Every line from the beginning of the data through the line containing "followed by the" should be reproduced exactly, and no further lines should be output.
** GIVEN RECORDS follows **
(** * Large-trade dashboard: cache, HTTP client, exchange adapter, controller

    A shallow embedding of the JavaScript sources
    [cache.js] (Cache), [api.js] (API), [binance.js] (Binance),
    [ethereum.js], [solana.js] (service facades) and [app.js] (App),
    followed by the properties the specification states about them and by
    further properties of the code.

    Conventions of the embedding.
    - A JavaScript Number is a [number]: NaN, an infinity, or a finite value
      kept as an exact rational.  binary64 rounding is not modelled; the
      adapter only compares numbers and takes the sign of differences, and
      both agree with IEEE 754 on the values a double can hold.  The
      formatters divide: [formatTimeAgo] whole numbers of milliseconds, whose
      floors are exact, and [formatUSD] an amount by a thousand or a million,
      whose quotient is handed to the locale unrounded.  There is no
      negative zero.
    - Values decoded from a response body are [jsval]; values held by the
      cache are [value].
    - Plain objects used as dictionaries ([Cache._storage], [Binance.symbols])
      are finite maps on their own keys.
    - Asynchronous code is run to completion in a monad over a [world] that
      holds the cache, the clock, the network log, the array heap of the
      controller and the page. *)

From Stdlib Require Import ZArith QArith Qabs Qround Ascii String Lia.
From Stdlib Require Import DecimalString.
From stdpp Require Import gmap strings list sorting.
From Equations Require Import Equations.

Local Open Scope string_scope.
Local Open Scope Z_scope.
Set Warnings "-register-all".

(** ** Numbers *)

Inductive number : Type :=
| NaN
| Infinity (negative : bool)
| Fin (q : Q).

Definition Qltb (x y : Q) : bool := (Qnum x * QDen y <? Qnum y * QDen x)%Z.

(** [a < b] *)
Definition number_ltb (a b : number) : bool :=
  match a, b with
  | NaN, _ | _, NaN => false
  | Infinity true, Infinity true => false
  | Infinity true, _ => true
  | Infinity false, _ => false
  | Fin _, Infinity negative => negb negative
  | Fin x, Fin y => Qltb x y
  end.

(** [a <= b] *)
Definition number_leb (a b : number) : bool :=
  match a, b with
  | NaN, _ | _, NaN => false
  | Infinity true, _ => true
  | _, Infinity false => true
  | Infinity false, _ => false
  | Fin _, Infinity true => false
  | Fin x, Fin y => Qle_bool x y
  end.

(** [a > b] and [a >= b] *)
Definition number_gtb (a b : number) : bool := number_ltb b a.
Definition number_geb (a b : number) : bool := number_leb b a.

(** [a === b] on numbers *)
Definition number_eqb (a b : number) : bool :=
  match a, b with
  | Infinity s, Infinity t => Bool.eqb s t
  | Fin x, Fin y => Qeq_bool x y
  | _, _ => false
  end.

(** [a - b] *)
Definition number_sub (a b : number) : number :=
  match a, b with
  | NaN, _ | _, NaN => NaN
  | Infinity s, Infinity t => if Bool.eqb s t then NaN else Infinity s
  | Infinity s, Fin _ => Infinity s
  | Fin _, Infinity t => Infinity (negb t)
  | Fin x, Fin y => Fin (x - y)
  end.

Definition isNaN (a : number) : bool :=
  match a with NaN => true | _ => false end.

Definition number_of_Z (z : Z) : number := Fin (inject_Z z).

(** [a / b] *)
Definition number_div (a b : number) : number :=
  match a, b with
  | NaN, _ | _, NaN => NaN
  | Infinity _, Infinity _ => NaN
  | Infinity s, Fin y => Infinity (xorb s (Qltb y 0))
  | Fin _, Infinity _ => Fin 0
  | Fin x, Fin y =>
      if Qeq_bool y 0 then (if Qeq_bool x 0 then NaN else Infinity (Qltb x 0))
      else Fin (x / y)
  end.

(** [Math.floor(a)] *)
Definition number_floor (a : number) : number :=
  match a with
  | Fin q => Fin (inject_Z (Qfloor q))
  | _ => a
  end.

(** ** Values decoded from JSON, and [undefined] *)

Inductive jsval : Type :=
| JUndefined
| JNull
| JBool (b : bool)
| JNum (n : number)
| JStr (s : string)
| JArr (items : list jsval)
| JObj (props : list (string * jsval)).

(** ** Errors and completions *)

Record error : Type := mkError { name : string; message : string }.

Definition Error (msg : string) : error := mkError "Error" msg.
Definition TypeError (msg : string) : error := mkError "TypeError" msg.

Inductive result (A : Type) : Type :=
| Return (a : A)
| Throw (e : error).
Arguments Return {A} a.
Arguments Throw {A} e.

Definition result_bind {A B} (f : A -> result B) (r : result A) : result B :=
  match r with
  | Return a => f a
  | Throw e => Throw e
  end.

#[export] Instance result_mbind : MBind result := @result_bind.
#[export] Instance result_mret : MRet result := @Return.
#[export] Instance result_fmap : FMap result :=
  fun A B f r => match r with Return a => Return (f a) | Throw e => Throw e end.

(** ** The builtins that are left open

    [Number::toString] and [Date.parse] are engine functions whose full
    definition is outside this development; every definition below is
    parametric in them. *)

Class Builtins : Type := {
  Number_toString : number -> string;
  Date_parse : string -> number
}.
** End of GIVEN RECORDS **
*TASK SOLUTION*
(** * Large-trade dashboard: cache, HTTP client, exchange adapter, controller

    A shallow embedding of the JavaScript sources
    [cache.js] (Cache), [api.js] (API), [binance.js] (Binance),
    [ethereum.js], [solana.js] (service facades) and [app.js] (App),
    followed by the properties the specification states about them and by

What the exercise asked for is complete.